HIS journeys across mountain ranges and deserts opened the eyes of mediaeval Europe to the exotic wonders of China and the Silk Road, establishing him as one of history's greatest explorers.
But a team of archaeologists believe Marco Polo never even reached the Middle Kingdom, much less introduced pasta to Italy after bringing it back from his travels, as legend has it.
Instead they think it more likely that the Venetian merchant adventurer picked up second-hand stories of China, Japan and the Mongol Empire from Persian merchants he met on the shores of the Black Sea, thousands of kilometres short of the Orient.
He then cobbled them together with other scraps of information for what became a best-selling account, A Description of the World, one of the first travel books.

The archaeologists point in particular to inconsistencies and inaccuracies in his description of Kublai Khan's attempted invasions of Japan in 1274 and 1281. ''He confuses the two, mixing up details about the first expedition with those of the second. In his account of the first invasion, he describes the fleet leaving Korea and being hit by a typhoon before it reached the Japanese coast,'' said Daniele Petrella of the University of Naples, the leader of an Italian archaeological project in Japan. ''But that happened in 1281 - is it really possible that a supposed eyewitness could confuse events which were seven years apart?''
Marco Polo's description of the Mongol fleet is sharply at odds with the remains of ships that the team have excavated in Japan. The Venetian wrote of five-masted ships, when they had only three masts, said Professor Petrella.
''It was during our dig that doubts began to emerge about much of what he wrote,'' he told the latest edition of Focus Storia, an Italian history magazine.
''When he describes Kublai Khan's fleet he talks about the pitch that was used to make ships' hulls watertight. He used the word chunam, which in Chinese and Mongol means nothing. In fact it is the Persian word for pitch. It's also odd that instead of using, as he does in most instances, local names to describe places, he used Persian terms for Mongol and Chinese place names.''
The explorer claimed to have worked as an emissary to the court of Kublai Khan, but his name does not crop up in any of the surviving Mongol or Chinese records.

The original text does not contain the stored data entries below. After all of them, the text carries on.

(** X7.  What a session extracted once it keeps: no call changes a
    duration, a source label or a frame rate that is set, and a bar that
    exists keeps its label, its total and its unit; only its position
    moves. *)
Theorem extracted_once (char : chunk) (stdin : bool) (s : state) :
  (forall d, duration (fst s) = Some d ->
     duration (fst (fst (call char stdin s))) = Some d)
  /\ (forall x, source (fst s) = Some x ->
        source (fst (fst (call char stdin s))) = Some x)
  /\ (forall f, fps (fst s) = Some f ->
        fps (fst (fst (call char stdin s))) = Some f)
  /\ (forall b, bar (fst s) = Some b ->
        exists n,
          bar (fst (fst (call char stdin s)))
          = Some (mk_pbar (bar_desc b) (bar_total b) (bar_unit b) n)).
Proof.
  destruct char as [c|t].
  2:{ cbn [call throw fst]. repeat split; try (intros; assumption).
      intros b Hb. exists (bar_n b). rewrite Hb. destruct b; reflexivity. }
  cbn [call]. destruct (Str.contains c CRLF).
  - split; [|split; [|split]].
    + intros d Hd.
      exact (inv_fst _ _ s (on_separator_keeps_duration d) Hd).
    + intros x Hx.
      exact (inv_fst _ _ s (on_separator_keeps_source x) Hx).
    + intros f Hf.
      exact (inv_fst _ _ s (on_separator_keeps_fps f) Hf).
    + intros b Hb.
      apply (inv_fst _ _ s
               (on_separator_keeps_bar (bar_desc b) (bar_total b)
                  (bar_unit b))).
      exists (bar_n b). rewrite Hb. destruct b; reflexivity.
  - split; [|split; [|split]].
    + intros d Hd.
      apply (inv_fst _ _ s
               (on_other_keeps (fun o => duration o = Some d) c stdin
                  ltac:(intros; assumption) ltac:(intros; assumption))).
      exact Hd.
    + intros x Hx.
      apply (inv_fst _ _ s
               (on_other_keeps (fun o => source o = Some x) c stdin
                  ltac:(intros; assumption) ltac:(intros; assumption))).
      exact Hx.
    + intros f Hf.
      apply (inv_fst _ _ s
               (on_other_keeps (fun o => fps o = Some f) c stdin
                  ltac:(intros; assumption) ltac:(intros; assumption))).
      exact Hf.
    + intros b Hb.
      apply (inv_fst _ _ s
               (on_other_keeps
                  (fun o => exists n,
                     bar o = Some (mk_pbar (bar_desc b) (bar_total b)
                                     (bar_unit b) n)) c stdin
                  ltac:(intros; assumption) ltac:(intros; assumption))).
      exists (bar_n b). rewrite Hb. destruct b; reflexivity.
Qed.
(** * email-Agent: the gateway, the response interpreters, the thread
      context collector and the ingestion pipeline of [utils.py]

    The development embeds the functions of [utils.py] in Rocq and proves
    the properties of the specification about them.

    - Python [str] values are sequences of Unicode code points
      ([pystr := list N]); the string methods the code calls ([replace],
      [strip], [startswith], [splitlines], [join], slicing) are defined on
      them as CPython defines them.
    - Values that travel through the program (emails, prompt templates,
      categories, result records) are what [json.load] produces, so they
      are modelled by the inductive type [json]; a Python [dict] is an
      insertion-ordered association list.
    - [json.loads] is modelled by an executable parser following CPython's
      [json.decoder] and [json.scanner].
    - Exceptions are explicit: effectful functions live in a small
      state-and-exception monad, and [try ... except Exception] is the
      combinator [try_except].  State written before a [raise] persists,
      as in Python. *)

From Stdlib Require Import String Ascii NArith ZArith QArith DecimalString Lia.
From Stdlib Require DecimalFacts DecimalPos.
From stdpp Require Import base list.
(** The index [executions] is not there at first: it is created. *)
Lemma createOrUpdateIndex_outcome_witness :
  "executions" ∈
    indices (createOrUpdateIndex (services one_page [wf_a] None (Some false))
                                 executionsIndex world0).1.
Proof.
  destruct (createOrUpdateIndex_outcome
              (services one_page [wf_a] None (Some false)) executionsIndex world0
              (createOrUpdateIndex (services one_page [wf_a] None (Some false))
                                   executionsIndex world0).1
              (Fulfilled tt)) as (_ & _ & Hin & _); [vm_compute; reflexivity|].
  by apply Hin.
Defined.

(** The bulk body of a page with a finished, a running and a failed
    execution: the failed one is the second that is kept, and its action and
    document are the third and fourth entries. *)
Lemma docsToBulk_shape_witness :
  docsToBulk (executionDocs "IngestVIIRS" [succeeded; running; failed]) !! 2%nat
  = Some (BulkIndex "executions" "execution" "VNGCR_LQD_C1-2018152-0002") /\
  exists source,
    docsToBulk (executionDocs "IngestVIIRS" [succeeded; running; failed]) !! 3%nat
    = Some (BulkDoc source) /\
    src_workflow_id source = "IngestVIIRS" /\
    src_start_date source = Int 1527811200000 /\
    src_stop_date source = Int 1527811800000 /\
    src_elapsed_ms source = Int 600000 /\
    src_success source = false.
Proof.
  destruct (docsToBulk_shape "IngestVIIRS" [succeeded; running; failed] []) as (_ & _ & Hl).
  destruct (Hl 1%nat failed eq_refl)
    as (Ha & source & Hb & Hw & _ & _ & Hstart & Hstop & Hel & Hsucc).
  split; [exact Ha|]. exists source. split; [exact Hb|]. split; [exact Hw|].
  split; [exact Hstart|]. split; [exact Hstop|]. split; [exact Hel|].
  destruct (src_success source); [|reflexivity].
  destruct Hsucc as [Hs _]. discriminate (Hs eq_refl).
Defined.

(** The date saved is read back as Elasticsearch renders it. *)
Lemma saved_date_is_read_back_witness :
  (getLastIndexedDate (services one_page [wf_a] None (Some false))
     (saveIndexedDate (services one_page [wf_a] None (Some false)) 1527811200000 world0).1).2
  = Fulfilled (Some (Int 1527811200000)).
Proof.
  destruct (saved_date_is_read_back
              (services one_page [wf_a] None (Some false)) 1527811200000 world0
              (saveIndexedDate (services one_page [wf_a] None (Some false))
                               1527811200000 world0).1
              (getLastIndexedDate (services one_page [wf_a] None (Some false))
                 (saveIndexedDate (services one_page [wf_a] None (Some false))
                                  1527811200000 world0).1).1
              (getLastIndexedDate (services one_page [wf_a] None (Some false))
                 (saveIndexedDate (services one_page [wf_a] None (Some false))
                                  1527811200000 world0).1).2)
    as (_ & [Hr|(m & Hr)]).
  - intros i [x Hx]. simpl in Hx. rewrite lookup_empty in Hx. discriminate Hx.
  - vm_compute. reflexivity.
  - vm_compute. reflexivity.
  - exact Hr.
  - vm_compute in Hr. discriminate Hr.
Defined.

(** After a cycle that completes, the watermark document is the only one. *)
Lemma cycle_leaves_one_watermark_document_witness :
  only_watermark_document
    (findAndIndexExecutions (services one_page [wf_a] None (Some false))
                            [0%nat; 0%nat] "gitc-stack" 50000 world0).1.
Proof.
  destruct (cycle_leaves_one_watermark_document
              (services one_page [wf_a] None (Some false)) [0%nat; 0%nat] "gitc-stack" 50000 world0
              (findAndIndexExecutions (services one_page [wf_a] None (Some false))
                                      [0%nat; 0%nat] "gitc-stack" 50000 world0).1
              (Fulfilled tt)) as [Honly _].
  - intros i [x Hx]. simpl in Hx. rewrite lookup_empty in Hx. discriminate Hx.
  - vm_compute. reflexivity.
  - exact Honly.
Defined.

(** With a cap of two, six turns for the one task end it. *)
Lemma fair_schedule_settles_witness :
  Forall ended
         (run_tasks (services three_pages [wf_a] None (Some false)) None 2
                    (repeat 0%nat 6) [newTask wf_a] world0).2 /\
  (await_all (services three_pages [wf_a] None (Some false)) None 2
             (repeat 0%nat 6) [newTask wf_a] world0).2 <> Pending.
Proof.
  apply (fair_schedule_settles (services three_pages [wf_a] None (Some false)) None 2).
  intros i t Hi. destruct i as [|i]; [|done]. inversion Hi; subst. vm_compute. lia.
Defined.

Lemma cycle_settles_witness :
  (findAndIndexExecutions (services three_pages [wf_a] None (Some false))
                          (repeat 0%nat 6) "gitc-stack" 2 world0).2 <> Pending.
Proof.
  apply (cycle_settles (services three_pages [wf_a] None (Some false))
                       (repeat 0%nat 6) "gitc-stack" 2 1).
  - intros w0. simpl. lia.
  - intros i Hi. assert (i = 0%nat) as -> by lia. simpl. lia.
Defined.

Lemma healthy_cycle_completes_witness :
  exists w' d,
    findAndIndexExecutions (services three_pages [wf_a] None (Some false))
                           (repeat 0%nat 6) "gitc-stack" 2 world0 = (w', Fulfilled tt) /\
    watermark w' = Some d /\ now world0 <= d <= now w'.
Proof.
  apply (healthy_cycle_completes (services three_pages [wf_a] None (Some false)))
    with (n := 1%nat).
  - intros c w0. reflexivity.
  - intros w0. reflexivity.
  - intros w0. reflexivity.
  - intros w0. simpl. lia.
  - intros i Hi. assert (i = 0%nat) as -> by lia. simpl. lia.
Defined.

Lemma cycle_without_workflows_witness :
  exists w' d evs,
    findAndIndexExecutions (services one_page [] None (Some false))
                           [] "gitc-stack" 50000 world0 = (w', Fulfilled tt) /\
    watermark w' = Some d /\ now world0 <= d <= now w' /\
    events w' = evs ++ events world0 /\
    Forall (fun te : Z * Event => ~ page_fetch te.2 /\ ~ bulk_event te.2) evs.
Proof.
  apply (cycle_without_workflows (services one_page [] None (Some false))).
  - intros c w0. reflexivity.
  - intros w0. reflexivity.
  - intros w0. reflexivity.
Defined.

(** A handler run that completes: the last watermark is at least half a
    minute after the start. *)
Lemma handler_second_cycle_after_half_a_minute_witness :
  exists d2,
    watermark (handler (services one_page [wf_a] None (Some false))
                       [0%nat; 0%nat] [0%nat; 0%nat] event0 world0).1 = Some d2 /\
    now world0 + 30000 <= d2.
Proof.
  destruct (handler_second_cycle_after_half_a_minute
              (services one_page [wf_a] None (Some false)) [0%nat; 0%nat] [0%nat; 0%nat] event0 world0
              (handler (services one_page [wf_a] None (Some false))
                       [0%nat; 0%nat] [0%nat; 0%nat] event0 world0).1
              "Elasticsearch indexing complete")
    as (_ & d1 & d2 & t1 & t2 & evs & _ & _ & _ & Hd2 & _ & _ & Hw);
    [vm_compute; reflexivity|].
  exists d2. split; [exact Hw|exact Hd2].
Defined.

(** Six minutes before the last indexed date is before the cutoff; five
    minutes would not be. *)
Lemma cutoff_is_strict_witness :
  executionBeforeLastIndexed (Some (Int 1527811200000)) older = true.
Proof.
  destruct (cutoff_is_strict 1527811200000 older) as [[_ Hb] _]; [vm_compute; reflexivity|].
  apply Hb. exists 1527810840000. split; [reflexivity|lia].
Defined.

(** With a cap of 150 and pages of 100, the task stops at 200. *)
Lemma cap_overshoot_is_bounded_witness :
  exists w' t',
    pool (services three_pages [wf_a] None (Some false)) None 150 (repeat 0%nat 6)
         [wf_a] world0 = (w', [t']) /\
    0 <= totalIndexed t' <= Z.max 150 1 + 99.
Proof.
  apply (cap_overshoot_is_bounded (services three_pages [wf_a] None (Some false))).
  intros w0 a tok. cbn [page services]. unfold page_of, three_pages. cbn [List.find fst snd].
  repeat match goal with
         | |- context [if ?b then _ else _] => destruct b
         end; cbn [executions]; rewrite ?repeat_length; simpl; lia.
Defined.

(** The page of one finished and one running execution: the body of the
    loop indexes one document and returns, and so does the turn in two
    parts. *)
Lemma turn_is_loopBody_witness :
  exists w' t',
    loopBody (services one_page [wf_a] None (Some false)) None 50000 (newTask wf_a) world0
    = (w', Fulfilled t') /\
    totalIndexed t' = 1 /\ state t' = Returned /\
    turn (services one_page [wf_a] None (Some false)) None 50000 (newTask wf_a)
         (record (ListExecutions (arn wf_a) None 100) world0)
    = ((nextRequest t' w').1, t').
Proof.
  pose proof (turn_is_loopBody (services one_page [wf_a] None (Some false)) None 50000
                               (newTask wf_a) world0 eq_refl) as Hturn.
  cbv zeta in Hturn.
  destruct (loopBody (services one_page [wf_a] None (Some false)) None 50000
                     (newTask wf_a) world0) as [w' [|t'|m]] eqn:Ebody.
  - destruct Hturn.
  - exists w', t'. split; [reflexivity|].
    assert (totalIndexed t' = 1 /\ state t' = Returned) as [H1 H2].
    { vm_compute in Ebody. inversion Ebody; subst. by split. }
    split; [exact H1|]. split; [exact H2|exact Hturn].
  - vm_compute in Ebody. discriminate Ebody.
Defined.

#[local] Existing Instance MrfSample.node.

(** The key of an output file, and the name without extension. *)
Lemma underscore_before_extension_witness :
  Mrf.destKeyFn "EPSG4326/VNGCR_LQD_C1/2018"
                "/tmp/GenerateMrfTask-k3x9/output/VNGCR_LQD_C1.mrf"
  = "EPSG4326/VNGCR_LQD_C1/2018/VNGCR_LQD_C1_.mrf" /\
  Mrf.underscoreBeforeExtension "README" = "README".
Proof.
  destruct MrfFacts.underscore_before_extension as (Hnone & _ & Hkey & _). split.
  - apply (Hkey "EPSG4326/VNGCR_LQD_C1/2018"
                "/tmp/GenerateMrfTask-k3x9/output/VNGCR_LQD_C1.mrf" "VNGCR_LQD_C1" "mrf");
      reflexivity.
  - apply Hnone. reflexivity.
Defined.

(** When [mrfgen] exits with code 1 the directory is still removed, and the
    run ends without error. *)
Lemma temp_dir_is_removed_witness :
  exists body,
    (Mrf.runExclusive (MrfSample.outside 1) MrfSample.task []).1
    = Mrf.ExecSync "rm -rf /tmp/GenerateMrfTask-k3x9" :: body
        ++ [Mrf.MkdtempSync "GenerateMrfTask"] /\
    (Mrf.runExclusive (MrfSample.outside 1) MrfSample.task []).2 = Mrf.Ok Mrf.Undefined.
Proof.
  destruct (MrfFacts.temp_dir_is_removed
              (MrfSample.outside 1) MrfSample.task []
              (Mrf.runExclusive (MrfSample.outside 1) MrfSample.task []).1
              (Mrf.runExclusive (MrfSample.outside 1) MrfSample.task []).2)
    as [(Hp & _)|(_ & [(m & _ & Hr)|(body & He & _ & _)])].
  - vm_compute. reflexivity.
  - discriminate Hp.
  - vm_compute in Hr. discriminate Hr.
  - exists body. split; [exact He|]. vm_compute. reflexivity.
Defined.

(** When [mrfgen] exits with code 1 nothing is uploaded. *)
Lemma upload_needs_successful_mrfgen_witness :
  Forall (fun o => ~ Mrf.is_upload o)
         (Mrf.runExclusive (MrfSample.outside 1) MrfSample.task []).1.
Proof.
  destruct (MrfFacts.upload_needs_successful_mrfgen
              (MrfSample.outside 1) MrfSample.task []
              (Mrf.runExclusive (MrfSample.outside 1) MrfSample.task []).1
              (Mrf.runExclusive (MrfSample.outside 1) MrfSample.task []).2)
    as (new & He & _ & Hno); [vm_compute; reflexivity|].
  rewrite app_nil_r in He. rewrite He. apply Hno. intros ops0. discriminate.
Defined.

(** When nothing fails the two files of the output directory are uploaded
    and the directory is removed. *)
Lemma healthy_run_uploads_the_outputs_witness :
  exists ops1,
    Mrf.runExclusive (MrfSample.outside 0) MrfSample.task [] =
      (Mrf.ExecSync "rm -rf /tmp/GenerateMrfTask-k3x9"
         :: Mrf.UploadS3Files
              ["/tmp/GenerateMrfTask-k3x9/output/VNGCR_LQD_C1.mrf";
               "/tmp/GenerateMrfTask-k3x9/output/VNGCR_LQD_C1.idx"]
              "gitc-public" (Mrf.destKeyFn "EPSG4326/VNGCR_LQD_C1/2018")
         :: Mrf.ReaddirSync "/tmp/GenerateMrfTask-k3x9/output"
         :: ops1,
       Mrf.Ok Mrf.Undefined).
Proof.
  destruct (MrfFacts.healthy_run_uploads_the_outputs
              (MrfSample.outside 0) (fun _ => eq_refl) MrfSample.task [])
    as [ops1 E]; [discriminate|intros ops0; reflexivity|].
  exists ops1. exact E.
Defined.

The Italian archaeologists' scepticism over the extent of Marco Polo's travels adds weight to a theory put forward by a British academic. In a book published in 1995, Did Marco Polo Go to China?, Frances Wood, the head of the Chinese section at the British Library, argued that he probably did not make it beyond the Black Sea.
She pointed out that despite being an acute observer of daily life and rituals, there is no mention in Marco Polo's chapters on China of the custom of binding women's feet, chopsticks, tea drinking, or even the Great Wall.
''There's nothing in the Venetian archives to say that the Polo family had direct contact with China at all,'' Dr Wood said yesterday. ''Nothing from China has ever been found in the possessions they left behind.
''One theory is that Marco Polo copied a sort of guide book on China written by a Persian merchant. Only about 18 sentences in the entire manuscript are written in the first person.''
If proven to be true, this is a complete turn-around from what we've been taught in school. And we can simply say that [if true], Marco Polo may have been one of the greatest conman to ever scam the world!

This would , at least how I view it, an embarrassment to Europe (and to Venice too) to realize that one of their greatest explorers was a fraud.